Even simple cheap gaussian blur would fix most of the issues. Better approximation could calculate blend weights using reflection pass depth buffer. There are lot that can be done in realtime. This is nice prensetation for same problem but with SSR context. Stochastic Screen-Space Reflections - Frostbite
From what I understand you have to have the Planar Reflection actor in the scene as it has attributes to control various parameters of the planar reflection. I just placed both the “mirror mesh” and the “planar reflection” actor in the same place in the scene. The one that I found was that I scaled the planar reflection actor to be very thin, to match the “mirror mesh” and I didn’t get any results. I changed the scale of the “planar reflection” actor to be 1.0 in the depth plane (thickness of mirror mesh) and that fixed it. I’m guessing that the “planar reflection” actor has to overlap scene in “depth” to determine the extent of what is reflected into the “mirror mesh”. Hope that makes sense.
Okay so it looks like it’s simple to enable the clipping plane in the scene capture 2d component.
All you need to do is add something like this:
FPlane MirrorPlane = FPlane(FVector(0, 0, 0), FVector(0, 0, 1)); //Plane base, plane normal
SceneRenderer->Views[0].GlobalClippingPlane = MirrorPlane;
// Jitter can't be removed completely due to the clipping plane
// Also, this prevents the prefilter pass, which reads from jittered depth, from having to do special handling of it's depth-dependent input
SceneRenderer->Views[0].bAllowTemporalJitter = false;
In SceneCaptureRendering.cpp after about line 305.
Obviously a little bit more code would be needed to expose the plane parameters and add an optional boolean but my point is that this could have been added in like 5 minutes by someone who knows what is doing (I’m not lol) so can we please pleasee add this in the next 4.12 update?
You’re talking about controlling what objects appear in the reflection, not what receives the reflection. You can already mask out objects from appearing in the reflection using the blueprint function HideComponent. In 4.13 there will be an array in the details panel that you can assign actors to, which is easier to setup.
You can use the fade distance and normal fade settings on the planar reflection to limit where it’s applied to just the floor.
Some improvements to planar reflections that will be in 4.13:
Height fog now works properly in planar reflections
The ray used for computing fog is first clipped by the reflection plane
Fading out planar reflections based on roughness since they don’t have support for variable roughness (fade starts at .2 roughness, ends at .3)

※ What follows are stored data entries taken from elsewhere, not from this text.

(* ===== verification/Restart.v ===== *)
(** * Caddy's restarts, and the loops they leave running

    [radnr/setup.go] and [sni_tls/setup.go] register the same four hooks.
    Caddy runs them as [verification/tla/PluginLifecycle.tla] sets out.  A
    restart runs the old instance's [OnRestart] hooks until one fails; only
    when all of them ran does it set up the new instance and run its
    [OnStartup] hooks, until one fails; and if anything failed the new instance
    is dropped without a word and every [OnRestartFailed] hook of the old one
    runs, errors of theirs being logged.  An instance may have several plugin
    objects, one for each block of its Corefile.

    What a start needs from outside differs: [sni_tls]'s cannot fail, and
    [radnr]'s validates its configuration and opens a socket first.  [Plugin]
    is the interface the restarts are proved against, with an instance for
    each. *)

From S2P Require Import Prelude GoStrings RadnrConfig Lifecycle Radnr.

(** ** The plugins *)

(** A plugin's [OnStartup]: the process after it, or nothing if it returns an
    error; [starts] says which, for what is outside at the time. *)
Class Plugin := {
  Env : Type;
  plugin_OnStartup : Env -> Z -> Node -> Process -> option Process;
  starts : Env -> Z -> bool
}.

(** A start that fails changes nothing; one that succeeds is the registry's. *)
Class PluginLaws `{Plugin} : Prop := {
  OnStartup_law env i n p :
    plugin_OnStartup env i n p = if starts env i then Some (start_node i n p) else None
}.

(** [sni_tls/reload.go]: [liveStore.OnStartup] has no failing path. *)
#[global] Instance sni_plugin : Plugin := {
  Env := unit;
  plugin_OnStartup _ i n p := Some (start_node i n p);
  starts _ _ := true
}.
#[global] Instance sni_laws : PluginLaws (H := sni_plugin).
Proof. by split. Qed.

(** [radnr/radnr.go]: the configuration of each object, whether a test
    injected its runner, and on which interfaces a socket can be opened now. *)
Record RadnrEnv := { re_cfg : Z -> Config; re_runner : Z -> bool; re_listen : bytes -> bool }.

Definition radnr_starts (e : RadnrEnv) (i : Z) : bool :=
  match Config_Validate (re_cfg e i) with
  | Ok _ => re_runner e i || DryRun (re_cfg e i) || re_listen e (Interface (re_cfg e i))
  | Err _ => false
  end.

#[global] Instance radnr_plugin : Plugin := {
  Env := RadnrEnv;
  plugin_OnStartup e i n p :=
    match radnr_OnStartup (re_listen e) (re_cfg e i) (re_runner e i) i n p with
    | Ok (_, p') => Some p'
    | Err _ => None
    end;
  starts := radnr_starts
}.
#[global] Instance radnr_laws : PluginLaws (H := radnr_plugin).
Proof.
  split. intros e i n p. cbn. unfold radnr_OnStartup, dial, radnr_starts.
  destruct (Config_Validate _); [|done]. destruct (re_runner e i); [done|]. cbn.
  destruct (DryRun _); [done|]. cbn. by destruct (re_listen _ _).
Qed.

(** ** Hooks and events *)

(** The hooks of one object, by the event that runs them. *)
Inductive Event := Startup | RestartEvent | FinalShutdown | RestartFailed.

(** [setup], for each object of a new instance. *)
Definition setup1 (o : Z) (p : Process) (i : Z) : Process :=
  {| nodes := <[i := {| owner := o; running := None |}]> (nodes p); reg := reg p |}.
Definition setup_objects (o : Z) (ids : list Z) (p : Process) : Process := foldl (setup1 o) p ids.

(** An instance new to the process, with objects new to it. *)
Definition fresh (o : Z) (ids : list Z) (p : Process) : Prop :=
  NoDup ids /\ (forall i, i ∈ ids -> nodes p !! i = None) /\ (forall i n, nodes p !! i = Some n -> owner n <> o).

(** The object's loop runs. *)
Definition runs (p : Process) (i : Z) : Prop :=
  exists n h, nodes p !! i = Some n /\ running n = Some h /\ live (reg p) h.

Section Restarts.
Context {Pl : Plugin} {PL : PluginLaws (H := Pl)}.

Definition hook (env : Env) (e : Event) (i : Z) (n : Node) (p : Process) : Process :=
  match e with
  | Startup | RestartFailed => default p (plugin_OnStartup env i n p)
  | RestartEvent | FinalShutdown => stop_node i n p
  end.
(* ===== verification/RadnrRun.v ===== *)
(** * The advertiser's goroutines ([radnr/internal/advertiser/advertiser.go],
    [radnr/conn.go], [radnr/radnr.go])

    [Run] and the reader it starts, as two interleaved processes over one
    conn and one context: the unbuffered channel the reader offers sources
    on, the close that unblocks its read, and the wait for it on the way out.
    The schedule inside the loop is [Advertiser.RunState], so its timing
    theorem holds of the whole.  Opening the socket and making it a router's
    come first. *)

From S2P Require Import Prelude GoStrings Netip Dnr SvcParams RadnrConfig Advertiser Radnr.

(** ** The socket *)

(** The network: interfaces by name, a socket on one, and whether it joins a
    group and reports hop limits. *)
Class NetLib := {
  Interface_ : Type;
  Socket : Type;
  InterfaceByName : bytes -> option Interface_;
  ndp_Listen : Interface_ -> option Socket;
  JoinGroup : Socket -> Addr -> bool;
  SetControlMessage_HopLimit : Socket -> bool;
  MTU : Interface_ -> Z
}.

Definition allRouters : option Addr := ParseAddr (bs "ff02::2").
Definition minIPv6MTU : Z := 1280.

Inductive ListenErr := NoInterface | NoSocket | NoGroup | NoHopLimit.

Section Socket.
Context `{N : !NetLib}.

Definition becomeRouter (c : Socket) : result ListenErr unit :=
  check (match allRouters with Some g => JoinGroup c g | None => false end) NoGroup;;
  check (SetControlMessage_HopLimit c) NoHopLimit.

(** [dialNDP]: the conn, or the error and the socket that was closed again. *)
Definition dialNDP (ifi : Interface_) : result (ListenErr * option Socket) (Socket * Z) :=
  match ndp_Listen ifi with
  | None => Err (NoSocket, None)
  | Some c => match becomeRouter c with
              | Err e => Err (e, Some c)
              | Ok _ => Ok (c, MTU ifi)
              end
  end.

Definition ndpListen (name : bytes) : result (ListenErr * option Socket) (Socket * Z) :=
  match InterfaceByName name with
  | None => Err (NoInterface, None)
  | Some ifi => dialNDP ifi
  end.

(** The octets one read of the conn can take. *)
Definition read_buffer (mtu : Z) : Z := Z.max mtu minIPv6MTU.
Lemma ParseQuery_spec ls t q :
  Forall label_ok ls -> label_ok t ->
  ParseQuery (join (bs ".") (ls ++ [t])) = Some q <->
  Query_Validate q = Ok tt /\ lower t = Token q /\ (lower <$> ls) ≡ₚ mod_labels (Mods q).
Proof.
  intros Hls Ht. rewrite (proj1 (ParseQuery_labels ls t Hls Ht)), Query_Validate_spec.
  rewrite bind_Some. setoid_rewrite bind_Some. setoid_rewrite parseToken_spec. split.
  - intros (token & (-> & Hw) & set & Ha & H). destruct (Modifier_Validate set) as [[]|] eqn:Ev; [|done].
    injection H as <-. cbn [Token Mods]. apply add_labels_labels in Ha as [Ha _]; [|lia].
    rewrite app_nil_r in Ha. done.
  - intros ([[Hw Hh] Hv] & He & Hp). exists (Token q). split; [by rewrite <- He in *|].
    assert (Hr : 0 <= Mods q < 512) by (apply Modifier_Validate_range; by rewrite Hv).
    destruct (add_labels_total ls 0) as [s Hs].
    + rewrite Hp. apply NoDup_mod_labels.
    + intros l Hl. assert (Hx : lower l ∈ lower <$> ls) by (apply list_elem_of_fmap; by exists l).
      rewrite Hp in Hx. apply elem_of_mod_labels in Hx as (n & b & ? & ? & _). by exists n, b.
    + intros l _ Hx. apply elem_of_mod_labels in Hx as (n & b & Hb & _ & Hx).
      apply names_bits in Hb as (k & Hk & ->). rewrite Has_bit, Z.bits_0 in Hx by lia. done.
    + exists s. split; [done|]. apply add_labels_labels in Hs as [Hs Hsr]; [|lia]. rewrite app_nil_r, Hp in Hs.
      rewrite (mod_labels_inj s (Mods q) Hsr Hr Hs), Hv. by destruct q.
Qed.

Lemma Token_ok q : Query_Validate q = Ok tt -> label_ok (Token q) /\ lower (Token q) = Token q.
Proof.
  intros Hw. apply Query_Validate_spec in Hw as [[[Hl _] Hh] _].
  pose proof (hex_bytes_lower (Token q) Hh) as [Ht1 Ht2].
  split; [|done]. split; [by intros E; rewrite E in Hl|done].
Qed.

Lemma ParseQuery_Sub q : Query_Validate q = Ok tt -> ParseQuery (Sub q) = Some q.
Proof.
  intros Hv. rewrite Sub_labels. pose proof (mod_labels_ok (Mods q)) as [Hm1 Hm2].
  destruct (Token_ok q Hv) as [Ht1 Ht2]. apply ParseQuery_spec; [done|done|by rewrite Hm2].
Qed.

Added bRenderSceneTwoSided to planar reflections, which can be useful to limit leaking
Added ShowOnlyActors and HiddenActors to SceneCaptureComponent for easy use without having to call BP functions
Added bShowPreviewPlane to planar reflection actors
The view state is recreated on planar reflection edit, which resets the Temporal AA history, allowing instant previewing of changes
I guess I will try submitting a pull request.
Is there any this is added in 4.12.x if I submit the pr? or 4.13 at best? Q_Q
Btw, is it a good idea to change the render target size at runtime? (that would only need to happen when changing resolution, not each tick) or is that not recommended?
Is this the reason why planar reflections use FPlanarReflectionRenderTarget?